How can I check the hydraulic lash adjusters?

Is there an easy way to correctly seat the valve without opening the head? i.e from the top with the rocker cover off?

From the service manual:

1. Drain the coolant and disconnect the upper radiator hose.

2. Remove the breather hose (between the air cleaner and the head cover).

3. Remove the air-intake hose.

4. Remove the vacuum hose, fuel hose and coolant hose.

5. Remove the cables from the spark plugs. The cables should be removed by holding the boot portion.

6. Remove the ignition coil.

7. Remove the power steering oil pump and bracket.
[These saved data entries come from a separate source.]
(* ===== verification/NeighborList.v ===== *)
(** * Neighbor lists, edges and the edge window

    core/NeighborList.h, NeighborList.cpp, Edge.h and EdgeFIFO.h.  A
    [shared_ptr<AttributeData>] is an address with the data it points to: the
    program compares such pointers and shares the objects, and never modifies
    an object once it is shared. *)

From Stdlib Require Import ZArith Lia.
From stdpp Require Import base numbers gmap strings list sorting.
From S2P Require Import Prelude.
From S2P Require Import Double.
From S2P Require Import Schema.
From S2P Require Import AttributeData.

Abbreviation Timestamp := double.
Abbreviation VertexId := Z.

Record SharedData := mkShared { addr : Z; cell : AttributeData }.

#[export] Instance SharedData_eq_dec : EqDecision SharedData.
Proof. solve_decision. Defined.

(** ** [std::lower_bound]

    The binary search of the library: the length halves, [before] is the test
    [*mid < value]. *)

Fixpoint lower_bound_loop {A} (fuel : nat) (before : A -> bool) (l : list A) (first len : nat) : nat :=
  match fuel with
  | O => first
  | S fuel =>
      match len with
      | O => first
      | _ =>
          let half := (len / 2)%nat in
          match l !! (first + half)%nat with
          | Some x =>
              if before x then lower_bound_loop fuel before l (first + half + 1) (len - half - 1)
              else lower_bound_loop fuel before l first half
          | None => first
          end
      end
  end.

Definition lower_bound {A} (before : A -> bool) (l : list A) : nat :=
  lower_bound_loop (S (length l)) before l 0 (length l).

(** On a range partitioned by the test, the search stops at the border. *)
Lemma lower_bound_loop_spec {A} (before : A -> bool) l k fuel first len :
  (forall i x, l !! i = Some x -> before x = true <-> (i < k)%nat) ->
  (first <= k <= first + len)%nat -> (first + len <= length l)%nat -> (len < fuel)%nat ->
  lower_bound_loop fuel before l first len = k.
Proof.
  intros Hk. revert first len. induction fuel as [|fuel IH]; intros first len Hb Hl Hf; [lia|].
  cbn [lower_bound_loop]. destruct len as [|len']; [lia|].
  set (len := S len') in *. set (half := (len / 2)%nat).
  assert (half < len)%nat by (apply Nat.div_lt; lia).
  destruct (lookup_lt_is_Some_2 l (first + half)) as [x Hx]; [lia|]. rewrite Hx.
  pose proof (Hk _ _ Hx) as Hp.
  destruct (before x); apply IH; lia.
Qed.

Lemma lower_bound_spec {A} (before : A -> bool) l k :
  (k <= length l)%nat ->
  (forall i x, l !! i = Some x -> before x = true <-> (i < k)%nat) ->
  lower_bound before l = k.
Proof. intros Hle Hk. apply lower_bound_loop_spec; auto; lia. Qed.

Lemma lower_bound_loop_le {A} (before : A -> bool) l fuel first len :
  (first + len <= length l)%nat -> (lower_bound_loop fuel before l first len <= first + len)%nat.
Proof.
  revert first len. induction fuel as [|fuel IH]; intros first len Hl; cbn [lower_bound_loop]; [lia|].
  destruct len as [|len']; [lia|]. set (len := S len') in *. set (half := (len / 2)%nat).
  assert (half < len)%nat by (apply Nat.div_lt; lia).
  case_match; [|lia]. case_match.
  - pose proof (IH (first + half + 1) (len - half - 1) ltac:(lia))%nat. lia.
  - pose proof (IH first half ltac:(lia))%nat. lia.
Qed.

Lemma lower_bound_le {A} (before : A -> bool) l : (lower_bound before l <= length l)%nat.
Proof. apply (lower_bound_loop_le before l _ 0). lia. Qed.

(** ** NeighborList *)

Record NLEdge := mkNLEdge { toVertex_ : VertexId; tm_ : Timestamp; data_ : SharedData }.

#[export] Instance NLEdge_eq_dec : EqDecision NLEdge.
Proof. solve_decision. Defined.

Record NeighborList := mkNeighborList { headVertex_ : VertexId; edges_ : list NLEdge }.

#[export] Instance NeighborList_eq_dec : EqDecision NeighborList.
Proof. solve_decision. Defined.

Definition set_headVertex (v : VertexId) (l : NeighborList) : NeighborList := mkNeighborList v (edges_ l).
Definition addEdge (e : NLEdge) (l : NeighborList) : NeighborList :=
  mkNeighborList (headVertex_ l) (edges_ l ++ [e]).
Definition getNthOldestEdge (l : NeighborList) (n : nat) : outcome NLEdge := or_undefined (edges_ l !! n).
Definition getOldestEdge (l : NeighborList) : outcome NLEdge := or_undefined (head (edges_ l)).
Definition getNewestEdge (l : NeighborList) : outcome NLEdge := or_undefined (last (edges_ l)).
Definition removeOldestEdge (l : NeighborList) : NeighborList :=
  mkNeighborList (headVertex_ l) (tail (edges_ l)).
Definition removeNewestEdge (l : NeighborList) : NeighborList :=
  mkNeighborList (headVertex_ l) (take (pred (length (edges_ l))) (edges_ l)).

(** The [for] loop: stop at the first edge of another time. *)
Fixpoint scan_time (to : VertexId) (tm : Timestamp) (l : list NLEdge) : option NLEdge :=
  match l with
  | [] => None
  | e :: l' =>
      if deqb (tm_ e) tm then
        if toVertex_ e =? to then Some e else scan_time to tm l'
      else None
  end.

Definition getEdgeAttributeData (l : NeighborList) (to : VertexId) (tm : Timestamp) : option SharedData :=
  let it := lower_bound (fun e => dltb (tm_ e) tm) (edges_ l) in
  data_ <$> scan_time to tm (drop it (edges_ l)).

Definition hasEdgesInRange (l : NeighborList) (start endt : Timestamp) : bool :=
  match edges_ l !! lower_bound (fun e => dltb (tm_ e) start) (edges_ l) with
  | None => false
  | Some e => if dleb endt (tm_ e) then false else true
  end.

(** ** The window of edges *)

Record UEdge := mkUEdge { v_ : VertexId; u_ : VertexId; uedge_tm_ : Timestamp }.

#[export] Instance UEdge_eq_dec : EqDecision UEdge.
Proof. solve_decision. Defined.

Record EdgeFIFO := mkFIFO { windowSize_ : Z; fifo_edges_ : list UEdge }.

Definition new_EdgeFIFO (windowSize : Z) : EdgeFIFO := mkFIFO windowSize [].
Definition fifo_addEdge (e : UEdge) (f : EdgeFIFO) : EdgeFIFO :=
  mkFIFO (windowSize_ f) (fifo_edges_ f ++ [e]).
Definition fifo_isEmpty (f : EdgeFIFO) : bool := match fifo_edges_ f with [] => true | _ => false end.
Definition hasExpiredEdges (f : EdgeFIFO) : bool := windowSize_ f <? Z.of_nat (length (fifo_edges_ f)).
Definition fifo_getOldestEdge (f : EdgeFIFO) : outcome UEdge := or_undefined (head (fifo_edges_ f)).
Definition popOldestEdge (f : EdgeFIFO) : EdgeFIFO := mkFIFO (windowSize_ f) (tail (fifo_edges_ f)).

(** ** Lists in time order *)

(** Edges are added as time passes: times are numbers and do not decrease. *)
Definition chronological (l : list NLEdge) : Prop :=
  Forall (fun e => num (tm_ e)) l /\ StronglySorted (fun e e' => dkey (tm_ e) <= dkey (tm_ e')) l.

Lemma chronological_snoc l e :
  chronological l -> num (tm_ e) ->
  (forall e', e' ∈ l -> dkey (tm_ e') <= dkey (tm_ e)) -> chronological (l ++ [e]).
Proof.
  intros [Hn Hs] He Hle. split.
  - apply Forall_app. auto using Forall_cons_2, Forall_nil_2.
  - apply StronglySorted_app_2; [|done|repeat constructor].
    intros x y Hx Hy. apply list_elem_of_singleton in Hy as ->. auto.
Qed.

Lemma chronological_app l1 l2 : chronological (l1 ++ l2) -> chronological l1 /\ chronological l2.
Proof.
  intros [Hn Hs]. apply Forall_app in Hn as [? ?].
  apply StronglySorted_app in Hs as (_ & ? & ?). by split.
Qed.

(** A list sorted by time is partitioned by "before [t]". *)
Lemma chronological_split l t :
  chronological l -> num t ->
  exists l1 l2, l = l1 ++ l2 /\ lower_bound (fun e => dltb (tm_ e) t) l = length l1 /\
    Forall (fun e => dkey (tm_ e) < dkey t) l1 /\ Forall (fun e => dkey t <= dkey (tm_ e)) l2.
Proof.
  intros [Hn Hs] Ht.
  assert (exists l1 l2, l = l1 ++ l2 /\
    Forall (fun e => dkey (tm_ e) < dkey t) l1 /\ Forall (fun e => dkey t <= dkey (tm_ e)) l2)
    as (l1 & l2 & -> & H1 & H2).
  { induction Hs as [|e l Hs IH He].
    - exists [], []. auto.
    - apply Forall_cons in Hn as [Hne Hn]. destruct (decide (dkey (tm_ e) < dkey t)).
      + destruct (IH Hn) as (l1 & l2 & -> & H1 & H2). exists (e :: l1), l2. auto.
      + exists [], (e :: l). split_and!; [done..|]. constructor; [lia|].
        eapply Forall_impl; [exact He|]. cbn. lia. }
  exists l1, l2. split_and!; try done. apply lower_bound_spec.
  - rewrite length_app. lia.
  - intros i e Hi. rewrite Forall_forall in Hn.
    rewrite dltb_num by (try done; apply Hn, list_elem_of_lookup; eauto).
    rewrite Z.ltb_lt. apply lookup_app_Some in Hi as [Hi|[Hge Hi]].
    + pose proof (lookup_lt_Some _ _ _ Hi).
      rewrite Forall_lookup in H1. pose proof (H1 i e Hi). lia.
    + rewrite Forall_lookup in H2. pose proof (H2 _ e Hi). cbn in *. lia.
Qed.

Lemma scan_time_Some to tm l e :
  scan_time to tm l = Some e -> e ∈ l /\ toVertex_ e = to /\ deqb (tm_ e) tm = true.
Proof.
  induction l as [|x l IH]; [done|]. cbn. destruct (deqb (tm_ x) tm) eqn:E; [|done].
  destruct (Z.eqb_spec (toVertex_ x) to).
  - intros [= ->]. split_and!; [left|done..].
  - intros H. destruct (IH H) as (? & ? & ?). split_and!; [by right|done..].
Qed.

Lemma scan_time_complete to tm l :
  StronglySorted (fun e e' => dkey (tm_ e) <= dkey (tm_ e')) l ->
  Forall (fun e => num (tm_ e)) l -> num tm -> Forall (fun e => dkey tm <= dkey (tm_ e)) l ->
  (exists e, e ∈ l /\ toVertex_ e = to /\ deqb (tm_ e) tm = true) ->
  is_Some (scan_time to tm l).
Proof.
  intros Hs Hn Ht Hge. induction Hs as [|x l Hs IH Hx].
  - intros (e & He & _). set_solver.
  - intros (e & He & Hto & Heq). cbn.
    apply Forall_cons in Hn as [Hnx Hn]. apply Forall_cons in Hge as [Hgx Hge].
    assert (dkey (tm_ x) <= dkey (tm_ e)) as Hle.
    { apply elem_of_cons in He as [->|He]; [done|]. rewrite Forall_forall in Hx. auto. }
    pose proof (deqb_eq _ _ Heq) as Hk.
    assert (deqb (tm_ x) tm = true) as ->.
    { rewrite deqb_num by done. apply Z.eqb_eq. lia. }
    destruct (Z.eqb_spec (toVertex_ x) to); [eauto|].
    apply elem_of_cons in He as [->|He]; [done|]. apply IH; eauto.
Qed.

(** The data a search returns belongs to an edge of the list, whatever the
    order of the list. *)
Lemma getEdgeAttributeData_Some l to tm d :
  getEdgeAttributeData l to tm = Some d ->
  exists e, e ∈ edges_ l /\ toVertex_ e = to /\ deqb (tm_ e) tm = true /\ data_ e = d.
Proof.
  unfold getEdgeAttributeData. intros (e & H & ->)%fmap_Some.
  apply scan_time_Some in H as (He & Hto & Htm). exists e. split_and!; try done.
  by eapply subseteq_drop.
Qed.

Lemma getEdgeAttributeData_is_Some l to tm :
  chronological (edges_ l) -> num tm ->
  is_Some (getEdgeAttributeData l to tm) <->
  exists e, e ∈ edges_ l /\ toVertex_ e = to /\ deqb (tm_ e) tm = true.
Proof.
  intros Hc Ht. split.
  - intros [d Hd]. apply getEdgeAttributeData_Some in Hd as (e & ? & ? & ? & _). eauto.
  - intros (e & He & Hto & Hq).
    destruct (chronological_split _ _ Hc Ht) as (l1 & l2 & El & Hlb & H1 & H2).
    unfold getEdgeAttributeData. rewrite Hlb, El, drop_app_length. apply fmap_is_Some.
    destruct Hc as [Hn Hs]. rewrite El in *. apply Forall_app in Hn as [_ Hn].
    apply StronglySorted_app in Hs as (_ & _ & Hs).
    apply scan_time_complete; try done. exists e. split_and!; try done.
    apply elem_of_app in He as [He|He]; [|done].
    rewrite Forall_forall in H1. apply H1 in He. apply deqb_eq in Hq. lia.
Qed.

Lemma hasEdgesInRange_ok l start endt :
  chronological (edges_ l) -> num start -> num endt ->
  hasEdgesInRange l start endt = true <->
  exists e, e ∈ edges_ l /\ dkey start <= dkey (tm_ e) < dkey endt.
Proof.
  intros Hc Hs He.
  destruct (chronological_split _ _ Hc Hs) as (l1 & l2 & El & Hlb & H1 & H2).
  unfold hasEdgesInRange. rewrite Hlb, El, lookup_app_r, Nat.sub_diag by done.
  destruct Hc as [Hn Hsort]. rewrite El in *. rewrite Forall_forall in H1, H2.
  apply StronglySorted_app in Hsort as (_ & _ & Hsort). rewrite Forall_forall in Hn.
  destruct l2 as [|e l2]; cbn [lookup list_lookup].
  - split; [done|]. intros (e & Hin & Hb). rewrite app_nil_r in Hin. apply H1 in Hin. cbn in *. lia.
  - rewrite dleb_num by (try done; apply Hn; set_solver).
    apply StronglySorted_inv in Hsort as [_ Hfirst]. rewrite Forall_forall in Hfirst.
    pose proof (H2 e ltac:(left)) as Hge. destruct (Z.leb_spec (dkey endt) (dkey (tm_ e))).
    + split; [done|]. intros (x & Hin & Hb). apply elem_of_app in Hin as [Hin|Hin].
      * apply H1 in Hin. cbn in *. lia.
      * apply elem_of_cons in Hin as [->|Hin]; [lia|]. apply Hfirst in Hin. lia.
    + split; [|done]. intros _. exists e. split; [set_solver|]. lia.
Qed.

(** ** Properties *)

(** C33: range queries over a neighbor list.  On a list in time order
    [hasEdgesInRange start end] holds exactly when an edge has its time in
    [start, end), and [getEdgeAttributeData to tm] finds data exactly when the
    list has an edge to that vertex at that time, and returns the data of such
    an edge. *)
Theorem neighbor_list_search (l : NeighborList) (start endt : Timestamp) (to : VertexId) :
  chronological (edges_ l) -> num start -> num endt ->
  (hasEdgesInRange l start endt = true <->
   exists e, e ∈ edges_ l /\ dkey start <= dkey (tm_ e) < dkey endt) /\
  (is_Some (getEdgeAttributeData l to start) <->
   exists e, e ∈ edges_ l /\ toVertex_ e = to /\ deqb (tm_ e) start = true) /\
  (forall d, getEdgeAttributeData l to start = Some d ->
   exists e, e ∈ edges_ l /\ toVertex_ e = to /\ deqb (tm_ e) start = true /\ data_ e = d).
Proof.
  intros Hc Hs He. split_and!.
  - by apply hasEdgesInRange_ok.
  - by apply getEdgeAttributeData_is_Some.
  - apply getEdgeAttributeData_Some.
Qed.

Lemma neighbor_list_search_witness :
  let d := mkShared 1 (newAttributeData empty_schema) in
  let l := mkNeighborList 1 [mkNLEdge 2 (dofZ 3) d; mkNLEdge 4 (dofZ 5) d] in
  (hasEdgesInRange l (dofZ 4) (dofZ 6) = true <->
   exists e, e ∈ edges_ l /\ dkey (dofZ 4) <= dkey (tm_ e) < dkey (dofZ 6)) /\
  hasEdgesInRange l (dofZ 4) (dofZ 6) = true.
Proof.
  cbv zeta. split; [|reflexivity].
  refine (proj1 (neighbor_list_search _ (dofZ 4) (dofZ 6) 2 _ _ _)).
  - split; repeat (apply Forall_cons_2 || apply Forall_nil_2 || apply SSorted_cons || apply SSorted_nil);
      by vm_compute.
  - by vm_compute.
  - by vm_compute.
Defined.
8. Remove the intake manifold.

9. Remove the heat protector and exhaust manifold assembly.

10. Remove the coolant pump pulley and the crankshaft pulley.

11. Remove the timing belt cover.

12. Remove the timing belt tensioner pulley.

13. Remove the timing belt.

14. Remove the head cover.

15. Remove the cylinder head assembly. The cylinder head bolts should be removed by using Special Tool, Cylinder Head Bolt Wrench (09221-32001, 09221-11000), in the sequence as shown in the illustration in two or three steps.

My supercharger is bolted directly onto the intake manifold so this is going to be an extra long procedure for me!!

Is that special tool just the allen keys?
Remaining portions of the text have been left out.